## WHAT IS EXPECTED
Please transcribe exactly, and only, the lines of the data below between the line holding "(** [MergeLock::acquire_for_delete] waits" and the line holding "Definition sub_u32 (a", inclusive.

## RECORDS SUPPLIED
(* ===== verification/MergePolicy.v ===== *)
(** * MergePolicy: when segments are merged

    Models [pg_search/src/index/merge_policy.rs] ([NPlusOneMergePolicy], [MergeLock],
    [set_num_segments]) and [reconsider_merge_policy] of [index/directory/mvcc.rs].
    A [MergeLock] is the locked merge lock page; dropping it is an operation of its
    own, which the caller of [reconsider_merge_policy] performs when the directory
    that keeps the lock is dropped.  The buffer lock of the other backends is
    [ConditionalLockBuffer] of [PgBuffers]. *)

From S2P Require Import Prelude Page Block Buffer.

Open Scope Z_scope.

(** ** Tantivy's view of the segments *)

(** [tantivy::index::DeleteMeta] and [InnerSegmentMeta], built by [load_metas] *)
Record DeleteMeta := {
  dm_num_deleted_docs : Z;
  dm_opstamp : Z
}.
Record InnerSegmentMeta `{TantivyIndex} := {
  ism_max_doc : Z;
  ism_segment_id : SegmentId;
  ism_deletes : option DeleteMeta;
  ism_include_temp_doc_store : bool
}.

(** [tantivy::SegmentMeta], the methods the code calls, and what they return of a
    meta tracked by an inventory *)
Class TantivySegments `{TantivyIndex} := {
  SegmentMeta : Type;
  sm_id : SegmentMeta → SegmentId;
  sm_max_doc : SegmentMeta → Z;
  num_docs : SegmentMeta → Z;
  sm_num_deleted_docs : SegmentMeta → Z;
  track : InnerSegmentMeta → SegmentMeta;
  sm_id_track i : sm_id (track i) = ism_segment_id i;
  sm_max_doc_track i : sm_max_doc (track i) = ism_max_doc i;
  sm_num_deleted_docs_track i :
    sm_num_deleted_docs (track i) = match ism_deletes i with
                                    | Some d => dm_num_deleted_docs d | None => 0 end
}.

(** [slice::sort_unstable_by] sorts by the comparison; it promises nothing about
    the order of equal elements *)
Class StdSort := {
  sort_unstable_by : ∀ {A}, (A → A → comparison) → list A → list A;
  sort_unstable_perm {A} (cmp : A → A → comparison) l : sort_unstable_by cmp l ≡ₚ l;
  sort_unstable_sorted {A} (cmp : A → A → comparison) l :
    (∀ x y, cmp x y = CompOpp (cmp y x)) →
    (∀ x y z, cmp x y ≠ Gt → cmp y z ≠ Gt → cmp x z ≠ Gt) →
    StronglySorted (λ x y, cmp x y ≠ Gt) (sort_unstable_by cmp l)
}.

(** ** [NPlusOneMergePolicy] *)

Record NPlusOneMergePolicy := {
  policy_n : Z;
  min_num_segments : Z
}.

Section policy.
Context `{TantivySegments} `{StdSort}.
Implicit Types (segments : list SegmentMeta) (candidate : list SegmentId).

(** [|a, b| a.num_docs().cmp(&b.num_docs()).reverse()] *)
Definition by_num_docs_reverse (a b : SegmentMeta) : comparison :=
  CompOpp (Z.compare (num_docs a) (num_docs b)).

(** [while segments.len() > n { candidate.push(segments.pop().id()) }], the vector
    given last element first *)
Fixpoint pop_while (n : Z) (rev_segments : list SegmentMeta) : list SegmentId :=
  match rev_segments with
  | meta :: rest => if zlen rev_segments >? n then sm_id meta :: pop_while n rest else []
  | [] => []
  end.

Definition compute_merge_candidates (p : NPlusOneMergePolicy) segments : list (list SegmentId) :=
  let n := policy_n p in
  if zlen segments <? n + min_num_segments p then []
  else
    let segments := sort_unstable_by by_num_docs_reverse segments in
    let candidate := pop_while n (rev segments) in
    if zlen candidate <? 2 then [] else [candidate].
End policy.

(** ** [MergeLock] *)

Section lock.
Context `{PgPage, PgXact, PgBuffers}.

Definition set_last_merge (x : Z) (md : MergeLockData) : MergeLockData :=
  {| last_merge := x; num_segments := num_segments md |}.

(** [MergeLock::acquire_for_merge]; [true] is [Some(lock)].  The reference
    [contents_mut] returns is read, and written when the last merge is visible. *)
Definition acquire_for_merge : M Rel bool :=
  if negb IsTransactionState then mret false else
  _ ← BufferManager_new;
  o ← get_buffer_conditional MERGE_LOCK;
  match o with
  | None => mret false
  | Some b => with_page_mut b (λ pm,
      let last_merge := last_merge (contents (pm_page pm)) in
      let last_merge_visible := TransactionIdIsCurrentTransactionId last_merge
                                || negb (XidInMVCCSnapshot last_merge GetActiveSnapshot) in
      pm ← contents_mut (λ md, if last_merge_visible
                               then set_last_merge GetCurrentTransactionId md else md) pm;
      Ok (last_merge_visible, pm))
  end.

(** [MergeLock::acquire_for_delete] waits for the buffer lock *)
Definition acquire_for_delete : M Rel unit :=
  _ ← BufferManager_new; _ ← get_page MERGE_LOCK; mret tt.

(** [Drop for MergeLock] *)
Definition merge_lock_drop : M Rel unit :=
  if IsTransactionState then
    update_buffer MERGE_LOCK (contents_mut (set_last_merge GetCurrentTransactionId))
  else mret tt.

Definition lock_num_segments : M Rel Z :=
  with_page_mut MERGE_LOCK (λ pm,
    pm ← contents_mut (λ md : MergeLockData, md) pm;
    Ok (num_segments (contents (pm_page pm)), pm)).

Definition set_num_segments (n : Z) : M Rel unit :=
  _ ← BufferManager_new;
  update_buffer MERGE_LOCK (contents_mut (λ md,
    {| last_merge := last_merge md; num_segments := n |})).
End lock.

(** ** [MVCCDirectory::reconsider_merge_policy] *)

Inductive AllowedMergePolicy := MergeNone | MergeNPlusOne.
#[global] Instance AllowedMergePolicy_eq_dec : EqDecision AllowedMergePolicy.
Proof. solve_decision. Defined.

(** the boxed [dyn MergePolicy]: [NoMergePolicy] or [NPlusOneMergePolicy] *)
Inductive BoxedMergePolicy :=
  | NoMergePolicy
  | NPlusOne (p : NPlusOneMergePolicy).

Definition MIN_NUM_SEGMENTS : Z := 2.

(** [u32] subtraction, checked *)
Definition sub_u32 (a b : Z) : outcome Z :=
  if b <=? a then Ok (a - b) else Panic "attempt to subtract with overflow".

Section reconsider.
Context `{TantivySegments} `{PgPage, PgXact, PgBuffers}.
(** [std::thread::available_parallelism()] *)
Context (available_parallelism : Z).
Implicit Types (segments : list SegmentMeta).

Definition segment_ids segments : gset SegmentId := list_to_set (sm_id <$> segments).

(** the policy, and whether the directory now keeps the merge lock *)
Definition reconsider_merge_policy (policy : AllowedMergePolicy)
    (segs previous_segs : list SegmentMeta) : M Rel (BoxedMergePolicy * bool) :=
  let new_ids := segment_ids segs in
  let previous_ids := segment_ids previous_segs in
  let segments_created := Z.of_nat (size (new_ids ∖ previous_ids)) in
  if decide (policy = MergeNone) then mret (NoMergePolicy, false)
  else if segments_created >? 1 then
    n ← lift (sub_u32 (Z.of_nat (size new_ids) mod 2 ^ 32) 1);
    _ ← set_num_segments n;
    mret (NoMergePolicy, false)
  else
    acquired ← acquire_for_merge;
    if acquired : bool then
      num_segments ← lock_num_segments;
      let target_segments := Z.max available_parallelism num_segments in
      mret (NPlusOne {| policy_n := target_segments; min_num_segments := MIN_NUM_SEGMENTS |}, true)
    else mret (NoMergePolicy, false).
End reconsider.

(** ** What a merge leaves *)

Section policy_lemmas.
Context `{TantivySegments} `{StdSort}.
Implicit Types (segments kept merged : list SegmentMeta).

Lemma sorted_impl {A} (R S : relation A) l :
  (∀ x y, R x y → S x y) → StronglySorted R l → StronglySorted S l.
Proof.
  intros Himpl. induction 1 as [|x l _ IH Hall]; [constructor|].
  constructor; [done|]. eapply Forall_impl; [exact Hall|]. auto.
Qed.

Lemma by_num_docs_sorted segments :
  StronglySorted (λ a b, num_docs b ≤ num_docs a) (sort_unstable_by by_num_docs_reverse segments).
Proof.
  eapply sorted_impl; [|apply sort_unstable_sorted].
  - intros a b. unfold by_num_docs_reverse. destruct (Z.compare_spec (num_docs a) (num_docs b));
      simpl; intros; [lia|done|lia].
  - intros a b. unfold by_num_docs_reverse. rewrite (Z.compare_antisym (num_docs b)).
    by destruct (num_docs b ?= num_docs a).
  - intros a b c. unfold by_num_docs_reverse.
    destruct (Z.compare_spec (num_docs a) (num_docs b)), (Z.compare_spec (num_docs b) (num_docs c)),
      (Z.compare_spec (num_docs a) (num_docs c)); simpl; intros; try done; lia.
Qed.

(** the popped ids are those past the first [n] *)
Lemma pop_while_spec n l :
  0 ≤ n → pop_while n (rev l) = rev (sm_id <$> zdrop n l).
Proof.
  intros Hn. induction l as [|s l IH] using rev_ind.
  - unfold zdrop. by rewrite drop_nil.
  - rewrite rev_unit. cbn [pop_while]. rewrite zlen_cons. unfold zlen at 1. rewrite length_rev.
    fold (zlen l). destruct (Z.gtb_spec (1 + zlen l) n).
    + rewrite IH, zdrop_app_le by lia. by rewrite fmap_app, rev_app_distr.
    + rewrite zdrop_ge; [done|]. rewrite zlen_app, zlen_cons, zlen_nil. lia.
Qed.
End policy_lemmas.

(** ** The lock page *)

Section lock_lemmas.
Context `{PgPage, PgXact, PgBuffers}.
Implicit Types (r : Rel) (md : MergeLockData).

(** the merge lock page holds [md] *)
Definition lock_at r md : Prop :=
  ∃ p, rel_pages r !! MERGE_LOCK = Some p ∧ page_ok p ∧ page_in_use p ∧ contents p = md ∧
    pod_valid md.

Lemma lock_page_run {A} r md (f : MergeLockData → MergeLockData) (k : PageMut → A) :
  rel_wf r → lock_at r md → pod_valid (f md) →
  ∃ r' pm, with_page_mut MERGE_LOCK (λ pm, pm ← contents_mut f pm; Ok (k pm, pm)) r = Ok (k pm, r') ∧
    contents (pm_page pm) = f md ∧ lock_at r' (f md) ∧ grows 0 [MERGE_LOCK] r r'.
Proof.
  intros Hwf (p & Hp & Hok & [Hu Hx] & Hmd & Hv) Hf.
  destruct (contents_mut_spec f {| pm_page := p; pm_dirty := false |}) as (pm & Hrun & Hok' & Hc & Hs & _);
    [done|simpl; by rewrite Hmd|]. simpl in Hc, Hs. rewrite Hmd in Hc.
  exists (written r MERGE_LOCK pm), pm. split_and!.
  - eapply with_page_mut_run; [done|]. by rewrite Hrun.
  - done.
  - exists (pm_page pm). rewrite written_lookup. split; [done|]. split; [done|].
    split; [split; [by apply page_ok_upper|by rewrite Hs]|done].
  - by eapply written_grows.
Qed.

Lemma lock_visible_run r md :
  rel_wf r → lock_at r md → IsTransactionState = true → ConditionalLockBuffer MERGE_LOCK = true →
  is_u32 GetCurrentTransactionId →
  let v := TransactionIdIsCurrentTransactionId (last_merge md)
           || negb (XidInMVCCSnapshot (last_merge md) GetActiveSnapshot) in
  ∃ r', acquire_for_merge r = Ok (v, r') ∧ rel_wf r' ∧
    lock_at r' (if v then set_last_merge GetCurrentTransactionId md else md).
Proof.
  intros Hwf Hl Hts Hcl Hcur v. pose proof Hl as (p & Hp & _ & _ & Hmd & Hv).
  set (f := λ m, if v then set_last_merge GetCurrentTransactionId m else m).
  assert (pod_valid (f md)) as Hf.
  { unfold f. destruct v; [|done]. destruct Hv as [_ Hv]. by split. }
  set (r0 := upd_cache (λ _, ∅) r).
  destruct (lock_page_run r0 md f (λ _, v)) as (r' & pm & Hrun & _ & Hl' & Hg); [done..|].
  exists r'. split; [|split; [apply Hg|done]].
  unfold acquire_for_merge. rewrite Hts. cbn [negb].
  rewrite (bind_ok BufferManager_new _ r r0 tt) by done.
  unfold get_buffer_conditional. rewrite bind_assoc.
  rewrite (bind_ok (get_page MERGE_LOCK) _ r0 r0 p) by (unfold get_page; simpl; by rewrite Hp).
  rewrite Hcl, (bind_ok _ _ _ _ _ (ret_run _ _)). rewrite <- Hrun.
  unfold with_page_mut. assert (rel_pages r0 !! MERGE_LOCK = Some p) as -> by done.
  cbn zeta. cbn [pm_page]. rewrite Hmd. done.
Qed.
End lock_lemmas.

(** The merge policy proposes nothing below its thresholds, and otherwise exactly
    one merge, of all but n segments, and no segment it keeps has fewer live documents
    than one it merges. *)
Theorem merge_candidates_smallest `{TantivySegments} `{StdSort} (p : NPlusOneMergePolicy)
    (segments : list SegmentMeta) :
  0 ≤ policy_n p →
  (compute_merge_candidates p segments = [] ∧
   (zlen segments < policy_n p + min_num_segments p ∨ zlen segments < policy_n p + 2)) ∨
  (∃ kept merged,
     compute_merge_candidates p segments = [sm_id <$> merged] ∧
     kept ++ merged ≡ₚ segments ∧ zlen kept = policy_n p ∧ 2 ≤ zlen merged ∧
     policy_n p + min_num_segments p ≤ zlen segments ∧
     (∀ k m, k ∈ kept → m ∈ merged → num_docs m ≤ num_docs k)).
Proof.
  intros Hn. unfold compute_merge_candidates.
  set (sorted := sort_unstable_by by_num_docs_reverse segments).
  assert (sorted ≡ₚ segments) as Hperm by apply sort_unstable_perm.
  assert (zlen sorted = zlen segments) as Hlen by (unfold zlen; by rewrite Hperm).
  destruct (Z.ltb_spec (zlen segments) (policy_n p + min_num_segments p)); [left; auto|].
  rewrite pop_while_spec by done.
  assert (zlen (rev (sm_id <$> zdrop (policy_n p) sorted)) = zlen (zdrop (policy_n p) sorted)) as ->
    by (unfold zlen; by rewrite length_rev, length_fmap).
  destruct (Z.ltb_spec (zlen (zdrop (policy_n p) sorted)) 2) as [Hsmall|Hbig].
  - left. split; [done|]. right. destruct (Z.le_gt_cases (policy_n p) (zlen segments)).
    + rewrite zlen_zdrop in Hsmall by lia. lia.
    + lia.
  - right. exists (ztake (policy_n p) sorted), (rev (zdrop (policy_n p) sorted)).
    assert (policy_n p ≤ zlen sorted) as Hle.
    { destruct (Z.le_gt_cases (policy_n p) (zlen sorted)); [done|].
      rewrite zdrop_ge in Hbig by lia. by change (zlen (@nil SegmentMeta)) with 0 in Hbig. }
    split_and!.
    + f_equal. symmetry. apply map_rev.
    + by rewrite <- Permutation_rev, ztake_zdrop.
    + apply zlen_ztake. lia.
    + unfold zlen in *. by rewrite length_rev.
    + done.
    + intros k m Hk Hm. rewrite <- Permutation_rev in Hm.
      pose proof (by_num_docs_sorted segments) as Hs. fold sorted in Hs.
      rewrite <- (ztake_zdrop (policy_n p) sorted) in Hs.
      apply StronglySorted_app in Hs as (Hs & _). by apply Hs.
Qed.

(** C33: After a merge releases the merge lock, another backend acquires it exactly when
    the merging transaction is its own or no longer in progress for its snapshot. *)
Theorem merge_lock_waits_for_visibility `{PgPage, PgBuffers}
    (merger other : PgXact) (r : Rel) (md : MergeLockData) :
  rel_wf r → lock_at r md →
  @IsTransactionState merger = true → @IsTransactionState other = true →
  ConditionalLockBuffer MERGE_LOCK = true →
  is_u32 (@GetCurrentTransactionId merger) → is_u32 (@GetCurrentTransactionId other) →
  ∃ r', @merge_lock_drop _ merger r = Ok (tt, r') ∧
    let seen := @TransactionIdIsCurrentTransactionId other (@GetCurrentTransactionId merger)
                || negb (@XidInMVCCSnapshot other (@GetCurrentTransactionId merger)
                           (@GetActiveSnapshot other)) in
    ∃ r'', @acquire_for_merge _ other _ r' = Ok (seen, r'').
Proof.
  intros Hwf Hl Hm Ho Hcl Hcm Hco.
  destruct (lock_page_run r md (set_last_merge (@GetCurrentTransactionId merger)) (λ _, tt))
    as (r' & pm & Hrun & _ & Hl' & Hg); [done|done|by destruct Hl as (?&?&?&?&?&? & ?)|].
  exists r'. split; [by unfold merge_lock_drop; rewrite Hm|].
  destruct (@lock_visible_run _ other _ r' _ (grows_wf _ _ _ _ Hg) Hl' Ho Hcl Hco)
    as (r'' & Hrun' & _). by exists r''.
Qed.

## WRITTEN RESPONSE
(** [MergeLock::acquire_for_delete] waits for the buffer lock *)
Definition acquire_for_delete : M Rel unit :=
  _ ← BufferManager_new; _ ← get_page MERGE_LOCK; mret tt.

(** [Drop for MergeLock] *)
Definition merge_lock_drop : M Rel unit :=
  if IsTransactionState then
    update_buffer MERGE_LOCK (contents_mut (set_last_merge GetCurrentTransactionId))
  else mret tt.

Definition lock_num_segments : M Rel Z :=
  with_page_mut MERGE_LOCK (λ pm,
    pm ← contents_mut (λ md : MergeLockData, md) pm;
    Ok (num_segments (contents (pm_page pm)), pm)).

Definition set_num_segments (n : Z) : M Rel unit :=
  _ ← BufferManager_new;
  update_buffer MERGE_LOCK (contents_mut (λ md,
    {| last_merge := last_merge md; num_segments := n |})).
End lock.

(** ** [MVCCDirectory::reconsider_merge_policy] *)

Inductive AllowedMergePolicy := MergeNone | MergeNPlusOne.
#[global] Instance AllowedMergePolicy_eq_dec : EqDecision AllowedMergePolicy.
Proof. solve_decision. Defined.

(** the boxed [dyn MergePolicy]: [NoMergePolicy] or [NPlusOneMergePolicy] *)
Inductive BoxedMergePolicy :=
  | NoMergePolicy
  | NPlusOne (p : NPlusOneMergePolicy).

Definition MIN_NUM_SEGMENTS : Z := 2.

(** [u32] subtraction, checked *)
Definition sub_u32 (a b : Z) : outcome Z :=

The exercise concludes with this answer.